Neidermeyer was describing GE Aviation's early efforts using GE Intelligent Platforms software for predictive analytics to anticipate when a CNC machine used to make airplane engine parts is about to break down, so that staff can do preventive maintenance and avoid delaying the delivery of a finished engine. On many factory floors, he noted, "there's the person who can predict the outage based on hearing the rattle." Neidermeyer said:
"It's hard to convince that person that this computer might actually have some insight that he or she doesn't. We're still kind of learning our way through that. I think our strategy is pretty simple -- let's find simple ways to demonstrate success. And by the way, maybe not even taking action on them yet. Just have the signals in place so you can say, 'I think something might be coming. Let's see if it's reality,' and let people observe an outcome together. The theory is that if some of these things work, it's going to start showing itself that the insight you gain from these methods is as good or frankly better than that person -- than the 'machine whisperer.'"

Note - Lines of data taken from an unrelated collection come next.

(** C13. End to end: a receipt that the backend signed is verified by the public
    verifier.  Whenever the backend still has the receipt and the key it was
    signed with, the verifier - asking only the backend's public endpoints, at
    any time and with whatever its cache holds for honest keys - answers
    "verified", with the payload that was signed and the id of the key. *)
Theorem backend_receipt_verifies now rid sub consent tos s r s' later k row c now1 now2 :
  cache_ok (signing s) ->
  sign_receipt sha256 canonical_json_bytes cfg now rid sub consent tos s = (Ok r, s') ->
  load_signing_key (receipt_signing_private_key_pem cfg) = Ok k ->
  receipts (db_of later) !! rid = receipts (db_of s') !! rid -> registry_ok cfg later ->
  signing_keys (db_of later) !! receipt_signing_key_id cfg = Some row ->
  default_paths -> strip (receipt_signing_key_id cfg) = receipt_signing_key_id cfg ->
  truthy (receipt_signing_key_id cfg) = true ->
  (forall pem, _static_public_key_for vs (receipt_signing_key_id cfg) = Some pem -> pem = derive_public_pem k) ->
  good_cache (own_key k) c ->
  exists v c', perform_verification canonical_json_bytes float_repr (fun _ _ _ => false) pem_error vs (backend later)
                 now1 now2 rid c = (Ok v, c') /\
    vr_status v = Verified /\ vr_http_status v = 200 /\ vr_key_id v = receipt_signing_key_id cfg /\
    option_map JObj (vr_payload v) = Some (public_payload_json r).
Proof.
  intros Hcache Hsign Hk Hlater Hreg Hrow Hpaths Hstrip Hid Hstatic Hc.
  destruct (signed_payload _ _ _ _ _ _ _ _ Hsign) as (kvs & Hkvs & Hnokey).
  destruct (sign_receipt_Ok _ _ _ _ _ _ _ _ _ _ _ Hcache Hsign)
    as (k' & can & Hk' & Hcan & Hsig & Hrid & _ & Hpk & _ & _ & _ & _ & _ & _ & _ & _ & Htx & _ & _).
  rewrite Hk in Hk'. injection Hk' as <-.
  unfold db_of in Hlater at 2. rewrite Htx in Hlater. cbn in Hlater. rewrite lookup_insert_eq in Hlater.
  destruct (envelope_read later rid r kvs Hlater Hpk Hkvs Hnokey) as (envelope & Hnet & Hps & Hkey);
    [by rewrite Hsig; apply b64encode_truthy, sign_truthy|by rewrite Hrid..|].
  rewrite Hrid in Hkey.
  assert (Hpem : public_key_pem row = derive_public_pem k) by by apply (proj2 (Hreg k Hk)).
  destruct (resolve_found pem_error vs (backend later) (own_key k) now1 now2 (receipt_signing_key_id cfg) c
              [("key_id", JStr (key_pk row)); ("algorithm", JStr "Ed25519"); ("public_key_pem", JStr (public_key_pem row));
               ("status", JStr (if is_someb (key_revoked_at row) then "revoked" else "active"))]
              (derive_public_pem k) (public_of k)) as (pem & c' & Hres & Hq).
  { by apply backend_registry_answers. } { done. }
  { rewrite backend_key by done. unfold served. by rewrite (public_key_found _ _ _ Hrow). }
  { by rewrite <- Hpem. } { done. } { apply public_pem_not_blank. } { apply load_public_pem. }
  assert (pem = derive_public_pem k) as -> by (destruct Hq as [Hq|Hq]; [by apply Hstatic|by apply Hq]).
  eexists _, _. split.
  - apply (perform_accepts pem_error vs canonical_json_bytes float_repr _ now1 now2 rid c envelope kvs (signature_b64 r)
             (derive_public_pem k) c' (public_of k) (sign k can) can Hnet Hps).
    + by rewrite Hkey.
    + apply public_pem_not_blank.
    + apply load_public_pem.
    + unfold _decode_signature. by rewrite Hsig, b64decode_b64encode.
    + by rewrite <- Hkvs.
    + apply verify_sign.
  - cbn. by rewrite Hkvs.
Qed.
End Together.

My sense is that GE Aviation is typical in being only in the earliest stages of using predictive analytics to understand when a machine or some other process might fail.
Rather than applying true predictive analytics based on actual performance metrics, what I see companies doing most often is relying on averages. To use a car example, we're told to change our fuel pump at 65,000 miles because company research shows that the pump generally fails sometime after that point. That scenario is a lot different from changing the fuel pump because the real-time data tells us that pump is running poorly and will fail and leave you stranded on the roadside at 45,000 miles.

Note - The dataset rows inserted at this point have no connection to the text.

(* ===== verification/VerifierViews.v ===== *)
(** * The verifier's views

    verifier/app/content_negotiation.py, verifier/app/views.py and verifier/app/og_card.py:
    the format a client gets, the verdict that the pages show, the badge and the card of a
    receipt.  SHA-256 and the page template are arguments; of a page the values that are
    put into the template are modelled. *)

From Stdlib Require Import Ascii.
From S2P Require Import Prelude PyStr Json Encoding Crypto CanonicalJson Receipts ReceiptVerifier VerifierBackend.

(** ** [float(s)] *)

(** Digits with single underscores between them: the number so far, how many, the rest. *)
Fixpoint read_ds (acc cnt : Z) (s : string) : Z * Z * string :=
  match s with
  | String c r =>
      if is_digit c then read_ds (10 * acc + (ord c - 48)) (cnt + 1) r
      else if Ascii.eqb c "_" && (0 <? cnt) then
        match r with
        | String d r' => if is_digit d then read_ds (10 * acc + (ord d - 48)) (cnt + 1) r' else (acc, cnt, s)
        | EmptyString => (acc, cnt, s)
        end
      else (acc, cnt, s)
  | EmptyString => (acc, cnt, s)
  end.

Definition read_sign (s : string) : bool * string :=
  match s with
  | String c r => if Ascii.eqb c "-" then (true, r) else if Ascii.eqb c "+" then (false, r) else (false, s)
  | EmptyString => (false, s)
  end.

(** [float(s)]; [None] is [ValueError]. *)
Definition py_float (s : string) : option spec_float :=
  let '(neg, body) := read_sign (lower (strip s)) in
  if mem body ["inf"; "infinity"] then Some (S754_infinity neg)
  else if String.eqb body "nan" then Some S754_nan
  else
    let '(a, n, r) := read_ds 0 0 body in
    let '(a, n2, r) := match r with String "." r' => read_ds a 0 r' | _ => (a, 0, r) end in
    if n + n2 =? 0 then None
    else
      let value e := let x := e - n2 in if 0 <=? x then float_of_ratio neg (a * 10 ^ x) 1 else float_of_ratio neg a (10 ^ (- x)) in
      match r with
      | EmptyString => Some (value 0)
      | String "e" r' =>
          let '(eneg, r'') := read_sign r' in
          let '(e, n3, rest) := read_ds 0 0 r'' in
          if (n3 =? 0) || truthy rest then None else Some (value (if eneg then - e else e))
      | _ => None
      end.

Example py_floats : map py_float ["0.8"; " .5 "; "1e-1"; "-0"; "1_0.5"; ""; "."; "1e"; "q"; "NaN"; "5."] =
  [Some (flit 8 10); Some (flit 1 2); Some (flit 1 10); Some (S754_zero true); Some (flit 21 2); None; None; None; None; Some S754_nan; Some (flit 5 1)].
Proof. vm_compute. reflexivity. Qed.

(** ** The Accept header *)

(** verifier/content_negotiation.py, [Format] *)
Inductive Format : Type := html | json_ | jose.
#[export] Instance format_eq_dec : EqDecision Format.
Proof. solve_decision. Defined.

(** verifier/content_negotiation.py, [_MEDIA_TYPE_TO_FORMAT] *)
Definition _MEDIA_TYPE_TO_FORMAT : list (string * Format) :=
  [("text/html", html); ("application/xhtml+xml", html); ("application/json", json_); ("application/jose+json", jose); ("application/jose", jose)].

Record accepted : Type := { media_type : string; q_of : spec_float; position : Z }.

(** verifier/content_negotiation.py:45-52, [_parse_accept]: the q-value of the parameters,
    which is that of the first one that names it. *)
Fixpoint q_value (params : list string) : spec_float :=
  match params with
  | [] => float_of_Z 1
  | p :: params => if startswith "q=" (lower p) then default (float_of_Z 1) (py_float (sdrop 2 p)) else q_value params
  end.

(** verifier/content_negotiation.py:39-55, [_parse_accept]: one element of the header. *)
Definition parse_part (idx : Z) (raw : string) : option accepted :=
  match List.filter truthy (map strip (split_char ";" (strip raw))) with
  | [] => None
  | first :: params =>
      let q := q_value params in
      let q := if flt q (float_of_Z 0) || flt (float_of_Z 1) q then float_of_Z 1 else q in
      Some {| media_type := lower first; q_of := q; position := idx |}
  end.

(** verifier/content_negotiation.py, [_parse_accept] *)
Fixpoint parse_parts (idx : Z) (l : list string) : list accepted :=
  match l with
  | [] => []
  | raw :: l => match parse_part idx raw with Some a => a :: parse_parts (idx + 1) l | None => parse_parts (idx + 1) l end
  end.
Definition _parse_accept (header : string) : list accepted := parse_parts 0 (split_char "," header).

(** verifier/content_negotiation.py:80, [negotiate]: the comparison of the keys
    [(-q, index)]; a sort asks whether an item is less than one before it.  Where a q-value
    is not a number the order is that of an insertion sort. *)
Definition key_lt (x y : accepted) : bool :=
  if SFeqb (q_of x) (q_of y) then position x <? position y else flt (q_of y) (q_of x).
Definition not_after (x y : accepted) : bool := negb (key_lt y x).

(** verifier/content_negotiation.py:85-95, [negotiate]: the format of a media type. *)
Definition format_of (dflt : Format) (media : string) : option Format :=
  match find_first (fun kv => String.eqb media kv.1) _MEDIA_TYPE_TO_FORMAT with
  | Some (_, fmt) => Some fmt
  | None =>
      if String.eqb media "text/*" then Some html
      else if String.eqb media "application/*" then Some json_
      else if String.eqb media "*/*" then Some dflt
      else None
  end.

(** verifier/content_negotiation.py:82-97, [negotiate]: the loop. *)
Fixpoint first_offered (dflt : Format) (l : list accepted) : Format :=
  match l with
  | [] => dflt
  | a :: l =>
      if SFleb (q_of a) (float_of_Z 0) then first_offered dflt l
      else match format_of dflt (media_type a) with Some f => f | None => first_offered dflt l end
  end.

(** verifier/content_negotiation.py, [negotiate] *)
Definition negotiate (accept : option string) (dflt : Format) : Format :=
  let header := strip (default "" accept) in
  if negb (truthy header) then dflt else first_offered dflt (isort not_after (_parse_accept header)).

(** ** Lemmas: the order of floats *)

(** A float as three integers whose lexicographic order is that of the floats. *)
Definition k1 (f : spec_float) : Z :=
  match f with
  | S754_infinity true => -2 | S754_finite true _ _ => -1 | S754_zero _ => 0 | S754_finite false _ _ => 1 | S754_infinity false => 2 | S754_nan => 3
  end.
Definition k2 (f : spec_float) : Z := match f with S754_finite s _ e => if s then - e else e | _ => 0 end.
Definition k3 (f : spec_float) : Z := match f with S754_finite s m _ => if s then Z.neg m else Z.pos m | _ => 0 end.

Lemma float_order f g : f <> S754_nan -> g <> S754_nan ->
  (SFeqb f g = true <-> k1 f = k1 g /\ k2 f = k2 g /\ k3 f = k3 g) /\
  (flt f g = true <-> k1 f < k1 g \/ k1 f = k1 g /\ (k2 f < k2 g \/ k2 f = k2 g /\ k3 f < k3 g)).
Proof.
  intros Hf Hg. unfold flt, SFeqb, SFltb.
  destruct f as [sf|sf| |sf mf ef], g as [sg|sg| |sg mg eg]; try done; destruct sf, sg; cbn; try (split; split; (lia || done)).
  all: change (Pos.compare_cont Eq mf mg) with (Pos.compare mf mg);
    destruct (Z.compare_spec ef eg), (Pos.compare_spec mf mg); cbn; split; split; (lia || done).
Qed.

Definition numeric (x : accepted) : Prop := q_of x <> S754_nan.

(** The comparison of the sort, on numbers. *)
Definition not_after' (x y : accepted) : bool :=
  let a := q_of x in let b := q_of y in
  (k1 b <? k1 a) || ((k1 b =? k1 a) && ((k2 b <? k2 a) || ((k2 b =? k2 a) && ((k3 b <? k3 a) || ((k3 b =? k3 a) && (position x <=? position y)))))).

Lemma not_after_eq x y : numeric x -> numeric y -> not_after x y = not_after' x y.
Proof.
  intros Hx Hy. unfold not_after, key_lt. destruct (float_order (q_of y) (q_of x) Hy Hx) as [He _]. destruct (float_order (q_of x) (q_of y) Hx Hy) as [_ Hl].
  unfold not_after'. destruct (SFeqb (q_of y) (q_of x)).
  - destruct He as [He _]. specialize (He eq_refl). lia.
  - assert (Hne : ~ (k1 (q_of y) = k1 (q_of x) /\ k2 (q_of y) = k2 (q_of x) /\ k3 (q_of y) = k3 (q_of x))) by (intros H; by apply He in H).
    destruct (flt (q_of x) (q_of y)).
    + destruct Hl as [Hl _]. specialize (Hl eq_refl). lia.
    + assert (Hnl : ~ (k1 (q_of x) < k1 (q_of y) \/ k1 (q_of x) = k1 (q_of y) /\ (k2 (q_of x) < k2 (q_of y) \/ k2 (q_of x) = k2 (q_of y) /\ k3 (q_of x) < k3 (q_of y))))
        by (intros H; by apply Hl in H). lia.
Qed.

Lemma isort_ext_in {A} (le le' : A -> A -> bool) l : (forall x y, In x l -> In y l -> le x y = le' x y) -> isort le l = isort le' l.
Proof.
  induction l as [|x l IH]; intros Hext; [done|]. rewrite !isort_cons, IH by (intros y z Hy Hz; apply Hext; by right).
  assert (Hin : forall y, In y (isort le' l) -> le x y = le' x y) by (intros y Hy%isort_In; apply Hext; [by left|by right]).
  clear -Hin. induction (isort le' l) as [|y r IHr]; [done|]. cbn. rewrite (Hin y) by (by left). rewrite IHr; [done|]. intros z Hz. apply Hin. by right.
Qed.

Definition offered (dflt : Format) (a : accepted) : Prop := SFleb (q_of a) (float_of_Z 0) = false /\ format_of dflt (media_type a) <> None.
Definition preferred (a b : accepted) : Prop := flt (q_of b) (q_of a) = true \/ SFeqb (q_of a) (q_of b) = true /\ position a <= position b.

Lemma not_after_preferred a b : numeric a -> numeric b -> not_after' a b = true -> preferred a b.
Proof.
  intros Ha Hb H. unfold preferred. destruct (float_order (q_of b) (q_of a) Hb Ha) as [_ ->]. destruct (float_order (q_of a) (q_of b) Ha Hb) as [-> _].
  unfold not_after' in H. lia.
Qed.

Lemma first_offered_spec dflt l : Forall numeric l -> StronglySorted (fun a b => not_after' a b = true) l ->
  (exists a, In a l /\ offered dflt a /\ format_of dflt (media_type a) = Some (first_offered dflt l) /\
     forall b, In b l -> offered dflt b -> b = a \/ preferred a b) \/
  (first_offered dflt l = dflt /\ forall b, In b l -> ~ offered dflt b).
Proof.
  intros Hn Hs. induction Hs as [|a l Hs IH Hall]; cbn [first_offered]; [by right|]. apply Forall_cons in Hn as [Ha Hn].
  assert (Hskip : ~ offered dflt a -> (exists a', In a' l /\ offered dflt a' /\ format_of dflt (media_type a') = Some (first_offered dflt l) /\
     forall b, In b l -> offered dflt b -> b = a' \/ preferred a' b) \/ (first_offered dflt l = dflt /\ forall b, In b l -> ~ offered dflt b) ->
     (exists a', In a' (a :: l) /\ offered dflt a' /\ format_of dflt (media_type a') = Some (first_offered dflt l) /\
     forall b, In b (a :: l) -> offered dflt b -> b = a' \/ preferred a' b) \/ (first_offered dflt l = dflt /\ forall b, In b (a :: l) -> ~ offered dflt b)).
  { intros Hno [(a' & H1 & H2 & H3 & H4)|[H1 H2]]; [left; exists a'; split_and!; [by right|done|done|]|right; split; [done|]];
      (intros b [<-|Hb] Ho; [by destruct Hno|]); [by apply H4|by apply (H2 b)]. }
  destruct (SFleb (q_of a) (float_of_Z 0)) eqn:Hq; [apply Hskip; [by intros [? _]; congruence|by apply IH]|].
  destruct (format_of dflt (media_type a)) as [f|] eqn:Hf; [|apply Hskip; [by intros [_ ?]|by apply IH]].
  left. exists a. split; [by left|]. split; [split; [done|by rewrite Hf]|]. split; [done|]. intros b [<-|Hb] Ho; [by left|]. right.
  rewrite List.Forall_forall in Hall. apply not_after_preferred; [done| |by apply Hall]. rewrite Forall_forall in Hn. by apply Hn, list_elem_of_In.
Qed.

(** ** The verdict *)

Section Views.
Context (repr_other : json -> string) (sha256_hex : bytes -> string).

(** [payload.get(a) or payload.get(b) or dflt] *)
Definition either (payload : list (string * json)) (a b : string) (dflt : json) : json := jor (get_key a payload) (jor (get_key b payload) dflt).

Averages won't be good enough to achieve GE CEO Jeff Immelt's Industrial Internet vision of guaranteeing customers no unplanned downtime on their critical GE equipment. It's the exceptions -- the pump that fails 20,000 miles too soon -- that cause unplanned downtime.

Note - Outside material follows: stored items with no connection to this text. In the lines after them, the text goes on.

(* ===== verification/_CoqProject ===== *)
-Q . S2P
Prelude.v
GoStd.v
Effects.v
Interleave.v
ApiTypes.v
Api.v
Ssa.v
ContractVersion.v
Capi.v
K3sConfig.v
Certificates.v
Kubeconfig.v
Token.v
CapiLib.v
Locking.v
Etcd.v
MachineFilters.v
ControlPlane.v
Workload.v
CoreDNS.v
Proxy.v
Conditions.v
Remediation.v
Scale.v
KcpController.v
Rollout.v
KcpSafety.v
KcpFrame.v
WellFormed.v
MachineController.v
Deletion.v
SsaCache.v
KcpStatus.v
KcpKubeconfig.v
Cloudinit.v
Bootstrap.v
FirstNode.v
Conversion.v
Memory.v
Converting.v
ExternalTypes.v
DeepCopyBootstrapV1beta1.v
DeepCopyBootstrapV1beta2.v
DeepCopyControlPlaneV1beta1.v
DeepCopyControlPlaneV1beta2.v
DeepCopies.v
ConvertBootstrap.v
ConvertControlPlane.v
ConversionMemory.v
ReleaseNotes.v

Predictive analysis based on actual operating data is one of the big promises of the Internet of Things, as sensors gather data from devices and analytics software allows constant monitoring for problems. Some technical barriers remain, including the ability to gather the right data on which to base decisions.
But Neidermeyer's example points to another barrier: Do you really trust the data? His example resonates because it's human -- we can picture that wise veteran who has seen it all before and doubts this newfangled data. But we're all machine whisperers, relying on our experiences to make decisions about the future, so any Internet of things initiative must prove its data is strong enough to overcome our past.